Wednesday, September 13, 2006

DISAPPOINTMENT

After Steve and I had been married about 5 or 6 years, my biological clock really began ticking and LOUDLY. After all, I had worked with young children for so many years and I really loved them, but something was missing. I always felt that God had called me to be a wife and mother. When I was young, people often asked me what I wanted to be when I grew up and I don't remember ever wanting to be anything except that - a wife and mother.

I do remember once in high school I was trying to decide what I wanted to do after graduation and I thought that maybe I would be a pharmacist like my dad, but there was way to much math and chemistry involved and I was never good at either of those.

I truly believe that God has given all women that nuturing instinct even if they can't or don't have children. I know that I had it and I often wondered if I ever would have children of my own. Remember, I was already 31 when I married for the first time. That is pretty late in life these days. Although, I am meeting more and more women who are having babies in their 30's more than ever before, and some in their 40's also.

In 1990, I discovered that I was expecting. I was elated!!! Steve seemed pretty excited as well. I found out I was pregnant in May. School was about out. We were packing up the house we rented on Lady's Island and moved into an area of town called Mossy Oaks.

School had been out for a week or so. We had pretty much everything unpacked and moved in. I went to church one Sunday and right at the end of the service when we stood up to sing, I felt something strange. I left immediately and went home. I went to the bathroom and discovered that I was bleeding. I remember I had that sick feeling that you get when things are not going right. I remember that I called an older lady that I knew from church, Sandy Voegeli, and asked her to pray for me. She told me to sit down and keep my feet up and if I still wasn't feeling well the next day to go to the doctor. That evening, I remember that I started having that "cramping" feeling. I went to the doctor the next day, and they sent me to the hospital for an ultrasound. This was before they had the equipment in the office. I remember laying on that bed and the technician didn't say a word. I kept asking her, but she just wouldn't say anything. Finally, I went back to the office and the doctor told me that the baby had died and that I was miscarrying. I just remember being so sad!!!

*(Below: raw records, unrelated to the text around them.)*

(** * DocumentMind: the document processing pipeline

    A shallow embedding of the Django application's pipeline code:

    - [documents/extraction.py]      text extraction and length limits,
    - [summarization/services.py]    the summarization service,
    - [documents/summary_service.py] the helper used by the views,
    - [documents/models.py]          the Document and Summary tables,
    - [documents/views.py]           upload, status and retry endpoints,
    - [summarization/async_tasks.py] the Celery task.

    Python [str] values are lists of Unicode code points, Python [int]s are
    [Z], the database, the Celery queue and the calls made to the
    summarization model are an explicit state which the operations thread
    through a state-and-exception monad. *)

From Stdlib Require Import ZArith NArith Ascii String Strings.Byte.
From stdpp Require Import base option list gmap.

Local Open Scope Z_scope.

(** ** Python strings *)

Module Py.

(** A character is a code point; a [str] is a sequence of them, so that
    [len] is [length] and [s[:n]] cuts between characters. *)
Definition char : Type := N.
Definition str : Type := list char.

(** A literal of the source, written as a Rocq string. *)
Definition lit (s : string) : str :=
  map N_of_ascii (list_ascii_of_string s).

Definition len (s : str) : Z := Z.of_nat (length s).

(** [str.isspace] for one character: the code points CPython lists as
    whitespace. *)
Definition isspace (c : char) : bool :=
  ((9 <=? c) && (c <=? 13) || (28 <=? c) && (c <=? 32)
   || (c =? 133) || (c =? 160) || (c =? 5760)
   || (8192 <=? c) && (c <=? 8202)
   || (c =? 8232) || (c =? 8233) || (c =? 8239) || (c =? 8287)
   || (c =? 12288))%N.

Fixpoint lstrip (s : str) : str :=
  match s with
  | c :: s' => if isspace c then lstrip s' else s
  | [] => []
  end.

Definition rstrip (s : str) : str := reverse (lstrip (reverse s)).

(** [s.strip()] *)
Definition strip (s : str) : str := rstrip (lstrip s).

(** [s[:n]] for any integer [n]: a negative bound counts from the end. *)
Definition slice_to (n : Z) (s : str) : str :=
  if 0 <=? n then take (Z.to_nat n) s
  else take (Z.to_nat (len s + n)) s.

(** [s.endswith(suffix)] *)
Definition endswith (s suffix : str) : bool :=
  bool_decide (drop (length s - length suffix) s = suffix).

(** [s.split(sep)] for a one-character separator: every occurrence
    cuts, empty segments are kept, the result is never empty. *)
Fixpoint split (sep : char) (s : str) : list str :=
  match s with
  | [] => [[]]
  | c :: s' =>
      if (c =? sep)%N then [] :: split sep s'
      else match split sep s' with
           | seg :: rest => (c :: seg) :: rest
           | [] => [[c]]
           end
  end.

(** [sep.join(parts)] *)
Fixpoint join (sep : str) (parts : list str) : str :=
  match parts with
  | [] => []
  | [p] => p
  | p :: rest => p ++ sep ++ join sep rest
  end.

(** [str(n)] for an integer. *)
Fixpoint digits (fuel : nat) (n : N) (acc : str) : str :=
  match fuel with
  | O => acc
  | S fuel' =>
      let acc' := (48 + n mod 10)%N :: acc in
      if (n <? 10)%N then acc' else digits fuel' (n / 10)%N acc'
  end.

Definition of_N (n : N) : str := digits (S (N.to_nat (N.log2 n))) n [].

Definition of_Z (z : Z) : str :=
  if z <? 0 then lit "-" ++ of_N (Z.to_N (- z)) else of_N (Z.to_N z).

(** [bytes.decode('latin-1')]: every byte is the code point of its value. *)
Definition decode_latin1 (content : list byte) : str := map Byte.to_N content.

End Py.

Import Py.

(** ** Exceptions and the state-and-exception monad *)

(** The exception classes the pipeline distinguishes; [DoesNotExist] is
    [Document.DoesNotExist] and [Exception] stands for any other subclass
    of Python's [Exception], the classes an [except Exception] catches. *)
Inductive exn_class : Type :=
  | ExtractionError
  | DoesNotExist
  | IntegrityError
  | ValidationError
  | AttributeError
  | Exception.

(** An exception: its class and [str(e)]. *)
Record exn : Type := { exn_type : exn_class; exn_str : str }.

#[global] Instance exn_class_eq_dec : EqDecision exn_class.
Proof. solve_decision. Defined.

Inductive result (A : Type) : Type :=
  | Ok (a : A)
  | Raise (e : exn).
Arguments Ok {A} a.
Arguments Raise {A} e.

#[global] Instance result_ret : MRet result := fun A a => Ok a.
#[global] Instance result_bind : MBind result :=
  fun A B f m => match m with Ok a => f a | Raise e => Raise e end.

(** A computation over a state [S] that returns or raises; what was
    written to the state before a raise stays written. *)
Definition M (S A : Type) : Type := S -> result A * S.

#[global] Instance M_ret {S} : MRet (M S) := fun A a s => (Ok a, s).
#[global] Instance M_bind {S} : MBind (M S) :=
  fun A B f m s =>
    match m s with
    | (Ok a, s') => f a s'
    | (Raise e, s') => (Raise e, s')
    end.

Definition raise {S A} (e : exn) : M S A := fun s => (Raise e, s).

(** [try: body  except Exception as e: handler e] *)
Definition try_except {S A} (body : M S A) (handler : exn -> M S A) : M S A :=
  fun s =>
    match body s with
    | (Ok a, s') => (Ok a, s')
    | (Raise e, s') => handler e s'
    end.

(** ** Settings ([summarizer_backend/settings.py]) *)

(** The values read with [int(os.getenv(...))]: any integer can be
    configured. *)
Record Settings : Type := {
  SUMMARY_SHORT_MAX_LEN : Z;
  SUMMARY_SHORT_MIN_LEN : Z;
  SUMMARY_DETAILED_MAX_LEN : Z;
  SUMMARY_DETAILED_MIN_LEN : Z;
  MAX_DOCUMENT_SIZE_MB : Z;
  MAX_EXTRACT_CHAR : Z;
  AUTO_SUMMARY_MAX_CHAR : Z
}.

(** The defaults of the settings module. *)
Definition default_settings : Settings := {|
  SUMMARY_SHORT_MAX_LEN := 60;
  SUMMARY_SHORT_MIN_LEN := 15;
  SUMMARY_DETAILED_MAX_LEN := 180;
  SUMMARY_DETAILED_MIN_LEN := 60;
  MAX_DOCUMENT_SIZE_MB := 25;
  MAX_EXTRACT_CHAR := 60000;
  AUTO_SUMMARY_MAX_CHAR := 40000
|}.

(** ** Data model ([documents/models.py]) *)

(** A Django [UploadedFile]: its name, its size in bytes, its content. *)
Module UploadedFile.
Record t : Type := { name : str; size : Z; content : list byte }.
End UploadedFile.

Module Document.
Record t : Type := {
  id : Z;
  user : Z;
  original_filename : str;
  text_content : str
}.
End Document.

Module Summary.
Record t : Type := {
  id : Z;
  document : Z;          (* foreign key: [Document.id] *)
  short_summary : str;
  detailed_notes : str;
  status : str
}.

(** The keys of [STATUS_CHOICES]. *)
Definition STATUS_CHOICES : list str :=
  [lit "pending"; lit "processing"; lit "complete"; lit "failed"].

(** Attribute assignment on a model instance. *)
Definition set_status (v : str) (s : t) : t :=
  {| id := id s; document := document s; short_summary := short_summary s;
     detailed_notes := detailed_notes s; status := v |}.
Definition set_short_summary (v : str) (s : t) : t :=
  {| id := id s; document := document s; short_summary := v;
     detailed_notes := detailed_notes s; status := status s |}.
Definition set_detailed_notes (v : str) (s : t) : t :=
  {| id := id s; document := document s; short_summary := short_summary s;
     detailed_notes := v; status := status s |}.
End Summary.

#[global] Instance Summary_eq_dec : EqDecision Summary.t.
Proof. solve_decision. Defined.

(** One call of the summarization pipeline object:
    [pipeline(text, max_length=.., min_length=.., do_sample=False)]. *)
Record PipelineCall : Type := {
  call_text : str;
  call_max_length : Z;
  call_min_length : Z
}.

(** What the pipeline object answers, read at [[0]["summary_text"]]. *)
Definition Pipeline : Type := str -> Z -> Z -> result str.

(** The state the pipeline runs in: the two tables, their primary-key
    sequences, the messages sent to the Celery broker, whether the
    summarization pipeline has been built, and the calls made to it. *)
Record World : Type := {
  documents : gmap Z Document.t;       (* rows by primary key *)
  summaries : list Summary.t;          (* rows, newest first *)
  next_document_id : Z;
  next_summary_id : Z;
  celery_queue : list Z;               (* arguments of the queued tasks *)
  pipeline_cached : bool;              (* the [lru_cache] of [_get_pipeline] *)
  pipeline_calls : list PipelineCall
}.

Definition World0 : World := {|
  documents := ∅; summaries := []; next_document_id := 1;
  next_summary_id := 1; celery_queue := []; pipeline_cached := false;
  pipeline_calls := []
|}.
(** X12: credentials all filled in, and a client that knows who it is. *)
Lemma authenticate_button_outcome_sample :
  let creds := Credentials "b" "k" "s" "t" "a" in
  let mk := fun _ : credentials => sample_client found (Returns "ok") in
  filled creds = true
  /\ exists w',
       authenticate_button mk creds (frozen_world empty_session 1000)
       = (Ret tt, w')
       /\ active_limit (session w') = active_limit empty_session.
Proof.
  split; [reflexivity|].
  destruct (authenticate_button_outcome
              (fun _ => sample_client found (Returns "ok"))
              (Credentials "b" "k" "s" "t" "a")
              (frozen_world empty_session 1000) eq_refl)
    as (w' & Hrun & Hlimit & _).
  exists w'. split; [exact Hrun | exact Hlimit].
Defined.

(** X14: the password typed right. *)
Lemma type_password_outcome_sample :
  expected_password sample_secrets = Some "sesame"
  /\ exists s',
       type_password sample_secrets "sesame" (PasswordState None None) = Some s'
       /\ check_password s' = (true, [])
       /\ password s' = None.
Proof.
  split; [reflexivity|].
  destruct (type_password_outcome sample_secrets "sesame" "sesame"
              (PasswordState None None) eq_refl)
    as (s' & Hrun & Hright & _).
  exists s'. split; [exact Hrun | exact (Hright eq_refl)].
Defined.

I called Sandy back and told her what was going on. Sandy was a real friend that day. I knew that she understood. She had had 13 miscarriages and never carried any babies to term. She did end up being the mother of 5 children, but all adopted.

I was devastated. I had to go the hospital for a D&C which was labeled on my hospital orders as a "theraputic abortion." I felt really strange. I knew that the baby had died and just came apart in my womb, but it bothered me that it was called an abortion. I came home after the procedure and slept for several hours. I don't remember too much. I just didn't want to think about it. I was soooo disappointed.